Só quando ele desaparece é que consigo tomar coragem
de olhar para Mathieu.
— Sinto muito, eu... acho que pensa que não sou boa
companhia para o Guy e talvez nem queira mais que eu trabalhe
aqui, mas eu preciso dizer que não o chamei, ele... veio.
— Ontem eu disse que não estava sozinha e não está. –
Ele me sorri. – Vamos entrar e trabalhar, falei sério, quando quiser
ver seu pai eu me comprometo a levá-la, se vai se sentir melhor não
o abandonando de uma vez, tem meu apoio e só mostra o quanto é
generosa.
— Não está bravo pela vergonha que o fiz passar?

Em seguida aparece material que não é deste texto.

Lemma merge_entry_idem val :
  wf_value val = true ->
  merge_entry val val = val /\
  forall origin_value,
    merge_entry (merge_entry origin_value val) val = merge_entry origin_value val.
Proof.
  induction val as [| | | | | |d IH] using value_ind; intros Hwf;
    try (split; [reflexivity | by intros []]).
  apply (wf_dict_unfold d) in Hwf as [Hnd Hwf].
  assert (Hitems : forall o key val, (key, val) ∈ d ->
            exists x, dict_get (merge o d) key = Some x /\ merge_entry x val = x).
  { intros o key val Hin.
    rewrite Forall_forall in IH, Hwf.
    destruct (IH _ Hin (Hwf _ Hin)) as [Hself Hidem]. simpl in *.
    rewrite (merge_get_present d o key val Hnd (dict_get_elem _ _ _ Hnd Hin)).
    eexists. split; [reflexivity|].
    destruct (dict_get o key); [apply Hidem | apply Hself]. }
  assert (Hd : forall o, merge (merge o d) d = merge o d).
  { intros o. apply merge_fixed. apply Hitems. }
  split.
  - rewrite merge_entry_dict. f_equal. apply merge_fixed.
    intros key val Hin. rewrite Forall_forall in IH, Hwf.
    exists val. split; [by apply dict_get_elem|].
    by apply (IH _ Hin (Hwf _ Hin)).
  - intros [| | | | | |o]; simpl; try (f_equal; apply merge_fixed; intros key val Hin;
      rewrite Forall_forall in IH, Hwf;
      exists val; split; [by apply dict_get_elem | by apply (IH _ Hin (Hwf _ Hin))]).
    f_equal. apply Hd.
Qed.

Lemma merge_idempotent origin source :
  wf_dict source = true ->
  merge (merge origin source) source = merge origin source.
Proof.
  intros Hwf.
  destruct (merge_entry_idem (VDict source) Hwf) as [_ H].
  specialize (H (VDict origin)). by injection H.
Qed.

(** What [update_entity_state] does to the stored tree: the pushed [params]
    are merged into the [params] below [itemData], everything else is
    kept. *)
Lemma merge_params_subtree device item old_params params :
  dict_get device "itemData" = Some (VDict item) ->
  dict_get item "params" = Some (VDict old_params) ->
  exists item',
    dict_get (merge device [("itemData", VDict [("params", VDict params)])]) "itemData"
      = Some (VDict item') /\
    dict_get item' "params" = Some (VDict (merge old_params params)) /\
    (forall key, key ≠ "params" -> dict_get item' key = dict_get item key) /\
    (forall key, key ≠ "itemData" ->
       dict_get (merge device [("itemData", VDict [("params", VDict params)])]) key
         = dict_get device key).
Proof.
  intros Hitem Hparams.
  exists (merge item [("params", VDict params)]).
  rewrite !merge_cons, Hitem, !merge_nil. rewrite !merge_cons, Hparams, !merge_nil.
  split; [apply dict_get_set_eq|]. split; [apply dict_get_set_eq|].
  split; intros key Hne; by apply dict_get_set_ne.
Qed.

(** C1: [merge] is key-wise non-destructive.  For every key of the incoming
    dictionary the result holds the recursive merge when both the stored and
    the incoming value are dictionaries, and the incoming value otherwise;
    keys missing from the incoming dictionary keep their value, and no key
    of the stored dictionary is removed. *)
Theorem merge_keywise_non_destructive (origin_dict source_dict : dict) :
  NoDup (keys source_dict) ->
  (forall key val,
     dict_get source_dict key = Some val ->
     dict_get (merge origin_dict source_dict) key =
     Some (match dict_get origin_dict key, val with
           | Some (VDict o), VDict s => VDict (merge o s)
           | _, _ => val
           end)) /\
  (forall key,
     dict_get source_dict key = None ->
     dict_get (merge origin_dict source_dict) key = dict_get origin_dict key) /\
  (forall key, key ∈ keys origin_dict -> key ∈ keys (merge origin_dict source_dict)).
Proof.
  intros Hnd. split; [|split].
  - intros key val Hs. rewrite (merge_get_present _ _ _ _ Hnd Hs).
    destruct (dict_get origin_dict key) as [[]|]; try reflexivity; by destruct val.
  - intros key. apply merge_get_absent.
  - intros key. apply merge_keys_kept.
Qed.

(** C4: merging the empty dictionary changes nothing, and merging an
    update a second time changes nothing either. *)
Theorem merge_identity_idempotent (state update : dict) :
  wf_dict update = true ->
  merge state [] = state /\
  merge (merge state update) update = merge state update.
Proof.
  intros Hwf. split; [apply merge_nil | by apply merge_idempotent].
Qed.

Lemma merge_keywise_non_destructive_witness :
  let origin_dict :=
    [("switch", VStr "off");
     ("configure", VDict [("startup", VStr "on"); ("pulse", VStr "off")]);
     ("rssi", VInt (-60))] in
  let source_dict :=
    [("switch", VStr "on");
     ("configure", VDict [("pulse", VStr "on"); ("width", VInt 500)])] in
  NoDup (keys source_dict) /\
  ((forall key val,
      dict_get source_dict key = Some val ->
      dict_get (merge origin_dict source_dict) key =
      Some (match dict_get origin_dict key, val with
            | Some (VDict o), VDict s => VDict (merge o s)
            | _, _ => val
            end)) /\
   (forall key,
      dict_get source_dict key = None ->
      dict_get (merge origin_dict source_dict) key = dict_get origin_dict key) /\
   (forall key, key ∈ keys origin_dict -> key ∈ keys (merge origin_dict source_dict))).
Proof.
  intros origin_dict source_dict.
  assert (H : NoDup (keys source_dict)).
  { apply (bool_decide_unpack _). vm_compute. exact I. }
  split; [exact H | exact (merge_keywise_non_destructive origin_dict source_dict H)].
Defined.

Example merge_switch_push :
  merge
    [("switch", VStr "off");
     ("configure", VDict [("startup", VStr "on"); ("pulse", VStr "off")]);
     ("rssi", VInt (-60))]
    [("switch", VStr "on");
     ("configure", VDict [("pulse", VStr "on"); ("width", VInt 500)])]
  = [("switch", VStr "on");
     ("configure",
      VDict [("startup", VStr "on"); ("pulse", VStr "on"); ("width", VInt 500)]);
     ("rssi", VInt (-60))].
Proof. reflexivity. Qed.

Lemma merge_identity_idempotent_witness :
  let state :=
    [("switch", VStr "off");
     ("configure", VDict [("startup", VStr "on"); ("pulse", VStr "off")])] in
  let update :=
    [("configure", VDict [("pulse", VStr "on"); ("width", VInt 500)]);
     ("rssi", VInt (-60))] in
  wf_dict update = true /\
  merge state [] = state /\
  merge (merge state update) update = merge state update.
Proof.
  intros state update.
  assert (H : wf_dict update = true) by reflexivity.
  split; [exact H | exact (merge_identity_idempotent state update H)].
Defined.

(** ** Rounding and the linear remap *)

Lemma py_round_cases x :
  (py_round x = Qfloor x /\ (x - inject_Z (Qfloor x) <= 1 # 2)%Q) \/
  (py_round x = Qfloor x + 1 /\ (1 # 2 <= x - inject_Z (Qfloor x))%Q).
Proof.
  unfold py_round.
  destruct (Qcompare_spec (x - inject_Z (Qfloor x)) (1 # 2)) as [H|H|H].
  - destruct (Z.even (Qfloor x)); [left | right];
      (split; [reflexivity | rewrite H; apply Qle_refl]).
  - left. split; [reflexivity | by apply Qlt_le_weak].
  - right. split; [reflexivity | by apply Qlt_le_weak].
Qed.

Lemma py_round_nearest x : (Qabs (inject_Z (py_round x) - x) <= 1 # 2)%Q.
Proof.
  pose proof (Qfloor_le x) as Hlo. pose proof (Qlt_floor x) as Hhi.
  rewrite inject_Z_plus in Hhi.
  apply Qabs_Qle_condition.
  destruct (py_round_cases x) as [[-> H]|[-> H]]; rewrite ?inject_Z_plus;
    change (inject_Z 1) with 1%Q in *; split; lra.
Qed.

Lemma py_round_mono x y : (x <= y)%Q -> py_round x <= py_round y.
Proof.
  intros Hxy.
  pose proof (Qfloor_resp_le _ _ Hxy) as Hf.
  destruct (Z.eq_dec (Qfloor x) (Qfloor y)) as [Heq|Hne].
  - unfold py_round. rewrite <- Heq.
    destruct (Qcompare_spec (x - inject_Z (Qfloor x)) (1 # 2)) as [H|H|H];
    destruct (Qcompare_spec (y - inject_Z (Qfloor x)) (1 # 2)) as [H'|H'|H'];
      try destruct (Z.even (Qfloor x)); try lia; exfalso; lra.
  - destruct (py_round_cases x) as [[-> _]|[-> _]];
    destruct (py_round_cases y) as [[-> _]|[-> _]]; lia.
Qed.

Lemma map_value_general_linear x y in_range out_range :
  ~ (in_range.2 - in_range.1 == 0)%Q ->
  (map_value_general y in_range out_range - map_value_general x in_range out_range
   == slope in_range out_range * (y - x))%Q.
Proof.
  destruct in_range as [a b], out_range as [c d]. unfold slope, map_value_general.
  simpl. intros H. field. exact H.
Qed.

Lemma map_value_general_ends in_range out_range :
  ~ (in_range.2 - in_range.1 == 0)%Q ->
  (map_value_general in_range.1 in_range out_range == out_range.1)%Q /\
  (map_value_general in_range.2 in_range out_range == out_range.2)%Q.
Proof.
  destruct in_range as [a b], out_range as [c d]. unfold map_value_general. simpl.
  intros H. split; field; exact H.
Qed.

Lemma map_value_general_mono x y in_range out_range :
  (in_range.1 < in_range.2)%Q -> (out_range.1 <= out_range.2)%Q -> (x <= y)%Q ->
  (map_value_general x in_range out_range <= map_value_general y in_range out_range)%Q.
Proof.
  intros Hin Hout Hxy.
  assert (Hne : ~ (in_range.2 - in_range.1 == 0)%Q) by lra.
  pose proof (map_value_general_linear x y _ out_range Hne) as Hlin.
  assert (0 <= slope in_range out_range * (y - x))%Q; [|lra].
  apply Qmult_le_0_compat; [|lra].
  unfold slope. apply Qle_shift_div_l; lra.
Qed.

Lemma ewelink_to_ha_mono x y : (x <= y)%Q -> ewelink_to_ha x <= ewelink_to_ha y.
Proof.
  intros H. apply py_round_mono, map_value_general_mono; [done | done | exact H].
Qed.

Lemma ha_to_ewelink_mono x y : (x <= y)%Q -> ha_to_ewelink x <= ha_to_ewelink y.
Proof.
  intros H. apply py_round_mono, map_value_general_mono; [done | done | exact H].
Qed.

(** Checking a property of the integers from [lo] on by running it. *)
Lemma forall_seqZ (P : Z -> bool) lo len n :
  forallb P (seqZ lo len) = true -> lo <= n < lo + len -> P n = true.
Proof.
  intros Hall Hn. rewrite forallb_forall in Hall. apply Hall.
  apply list_elem_of_In, elem_of_seqZ. lia.
Qed.

Lemma native_round_trip n :
  1 <= n <= 100 ->
  ha_to_ewelink (inject_Z (ewelink_to_ha (inject_Z n))) = n /\
  1 <= ewelink_to_ha (inject_Z n) <= 255.
Proof.
  intros Hn.
  pose proof (forall_seqZ
    (fun n => (ha_to_ewelink (inject_Z (ewelink_to_ha (inject_Z n))) =? n)
              && (1 <=? ewelink_to_ha (inject_Z n))
              && (ewelink_to_ha (inject_Z n) <=? 255)) 1 100 n) as H.
  cbv beta in H. rewrite !andb_true_iff in H.
  destruct H as [[H1 H2] H3]; [by vm_compute | lia |]. lia.
Qed.
Lemma cues_follow_state_changes_witness :
  soundEnabled initialAudio = true /\ soundEnabledRef initialAudio = true
  /\ length (filter (checkCollision (player crowdedState))
                    (obstacles crowdedState)) = 2%nat
  /\ collisionTones initialAudio 7 crowdedState
     = [mkTone 150 sawtooth 0.1 0.01 7 (7 + 0.5)]
  /\ (jumpTones initialAudio 7 crowdedState = [] <-> jump crowdedState = crowdedState).
Proof.
  split; [reflexivity|]. split; [reflexivity|]. split; [reflexivity|].
  split; [reflexivity|].
  exact (proj1 (proj2 (proj1 (cues_follow_state_changes initialAudio 7 crowdedState)
                         eq_refl eq_refl))).
Defined.
Lemma view_same_data h h' s s' :
  same_data h h' → object_at h s = object_at h' s' → view h s = view h' s'.
Proof.
  intros Hsame Hobj. unfold view. rewrite Hobj. apply map_fmap_ext.
  intros k [x|a] _; [done|]. by rewrite (items_at_same_data h h').
Qed.

(** Writing an object where an object is, or allocating objects at the
    same place on both sides, changes no item and no array. *)
Lemma same_data_store_object h s q q' :
  cells h !! s = Some (CObject q) → same_data h (store s (CObject q') h).
Proof.
  intros Hs l. unfold item_at, array_at, store; cbn.
  destruct (decide (s = l)) as [->|Hne].
  - by rewrite lookup_insert_eq, Hs.
  - by rewrite lookup_insert_ne.
Qed.

Lemma same_data_alloc_object h h' p p' :
  same_data h h' → next h = next h' →
  same_data (alloc (CObject p) h).2 (alloc (CObject p') h').2.
Proof.
  intros Hsame Hnext l. unfold item_at, array_at, alloc; cbn. rewrite <- Hnext.
  destruct (decide (next h = l)) as [->|Hne].
  - by rewrite !lookup_insert_eq.
  - rewrite !lookup_insert_ne by done. apply Hsame.
Qed.

Lemma object_at_alloc h cl : object_at (alloc cl h).2 (next h) =
  match cl with CObject p => p | _ => ∅ end.
Proof. unfold object_at, alloc; cbn. rewrite lookup_insert_eq. by destruct cl. Qed.

Lemma object_at_alloc_ne h cl l :
  l ≠ next h → object_at (alloc cl h).2 l = object_at h l.
Proof. intros Hne. unfold object_at, alloc; cbn. by rewrite lookup_insert_ne. Qed.

Lemma object_at_store_ne h cl l l' :
  l ≠ l' → object_at (store l' cl h) l = object_at h l.
Proof. intros Hne. unfold object_at, store; cbn. by rewrite lookup_insert_ne. Qed.

(** An array written where an array is leaves every object as it is. *)
Lemma object_at_store_array h a elems l :
  (∃ old, cells h !! a = Some (CArray old)) →
  object_at (store a (CArray elems) h) l = object_at h l.
Proof.
  intros [old Ha]. unfold object_at, store; cbn.
  destruct (decide (a = l)) as [->|Hne].
  - by rewrite lookup_insert_eq, Ha.
  - by rewrite lookup_insert_ne.
Qed.

Lemma object_at_store_item h l0 item l :
  (∃ old, cells h !! l0 = Some (CItem old)) →
  object_at (store l0 (CItem item) h) l = object_at h l.
Proof.
  intros [old Ha]. unfold object_at, store; cbn.
  destruct (decide (l0 = l)) as [->|Hne].
  - by rewrite lookup_insert_eq, Ha.
  - by rewrite lookup_insert_ne.
Qed.
End HeapFacts.

Section HeapSharing.
Import Heap.
Context {O : Type}.
Implicit Types (c : Cart O) (h : heap) (m : mutation).

Lemma array_of_Some h s k a :
  array_of h s k = Some a → ∃ old, cells h !! a = Some (CArray old).
Proof.
  unfold array_of. destruct (object_at h s !! k) as [[x|a']|]; [done| |done].
  destruct (cells h !! a') as [[item|old|props]|] eqn:Ha; try done.
  intros [= <-]. by exists old.
Qed.

Lemma item_at_Some h l item : item_at h l = Some item → cells h !! l = Some (CItem item).
Proof.
  unfold item_at. destruct (cells h !! l) as [[item'|old|props]|]; try done.
  by intros [= <-].
Qed.

(** No mutation made through a snapshot object reaches the properties of
    another object that exists. *)
Lemma object_at_apply m s h x :
  x ≠ s → (x < next h)%nat → object_at (apply m s h) x = object_at h x.
Proof.
  intros Hxs Hx. destruct m as [k v|k|k item|k|k i q]; cbn [apply].
  - by apply object_at_store_ne.
  - by apply object_at_store_ne.
  - destruct (array_of h s k) as [a|] eqn:Ha; [|done].
    apply array_of_Some in Ha as [old Ha].
    unfold object_at, store, alloc; cbn.
    destruct (decide (a = x)) as [->|Hne].
    + by rewrite lookup_insert_eq, Ha.
    + rewrite lookup_insert_ne by done. rewrite lookup_insert_ne by lia. done.
  - destruct (array_of h s k) as [a|] eqn:Ha; [|done].
    by apply object_at_store_array, array_of_Some with s k.
  - destruct (array_of h s k) as [a|]; [|done].
    destruct (array_at h a !! i) as [l|]; [|done].
    destruct (item_at h l) as [item|] eqn:Hl; [|done].
    apply object_at_store_item. exists item. by apply item_at_Some.
Qed.

(** A mutation of the snapshot object alone changes no item and no array. *)
Lemma same_data_apply_top_level m s h props :
  top_level m = true → cells h !! s = Some (CObject props) →
  same_data h (apply m s h) ∧ next (apply m s h) = next h.
Proof.
  intros Htop Hs. destruct m; try done; cbn [apply]; split; try done;
    by eapply same_data_store_object.
Qed.
Lemma same_data_sym h h' : same_data h h' → same_data h' h.
Proof. intros Hsame l. by destruct (Hsame l) as [-> ->]. Qed.

(** Heaps with the same items and arrays, and the same properties in the
    snapshot of [c], show the same through [getState] and to subscribers. *)
Lemma observe_same_data c h h' :
  same_data h h' → next h = next h' →
  object_at h (state c) = object_at h' (state c) →
  observe c h = observe c h'.
Proof.
  intros Hsame Hnext Hobj. unfold observe, getState.
  change (view (alloc (CObject (object_at h (state c))) h).2 (next h) =
          view (alloc (CObject (object_at h' (state c))) h').2 (next h')).
  apply view_same_data.
  - by apply same_data_alloc_object.
  - by rewrite !object_at_alloc.
Qed.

— Você? – Ele sorri. – Mocinha, não era você gritando no
meu portão e por fim, eu não senti vergonha, ele é que devia sentir,
mas seu pai é o tipo que não sente.
— Obrigada, Mathieu. Queria que ele fosse como você. –
Mathieu me sorri.
— Vamos, eu gosto de ter você conosco, Emily e sei que
meu filho está apaixonado. Então apenas esqueça o que acabou de
acontecer. – Balanço a cabeça confirmando, olho para Mathieu que
está voltando para seu escritório, ele é um bom homem, queria que
fosse o meu pai.
Fico tão angustiada, nervosa, com medo, triste, só queria
Guy aqui para me abraçar, me fazer despertar, ele é meu porto
seguro e eu sou o dele, mesmo que todos os outros sejam bons e
generosos comigo, ainda não é o meu Guy.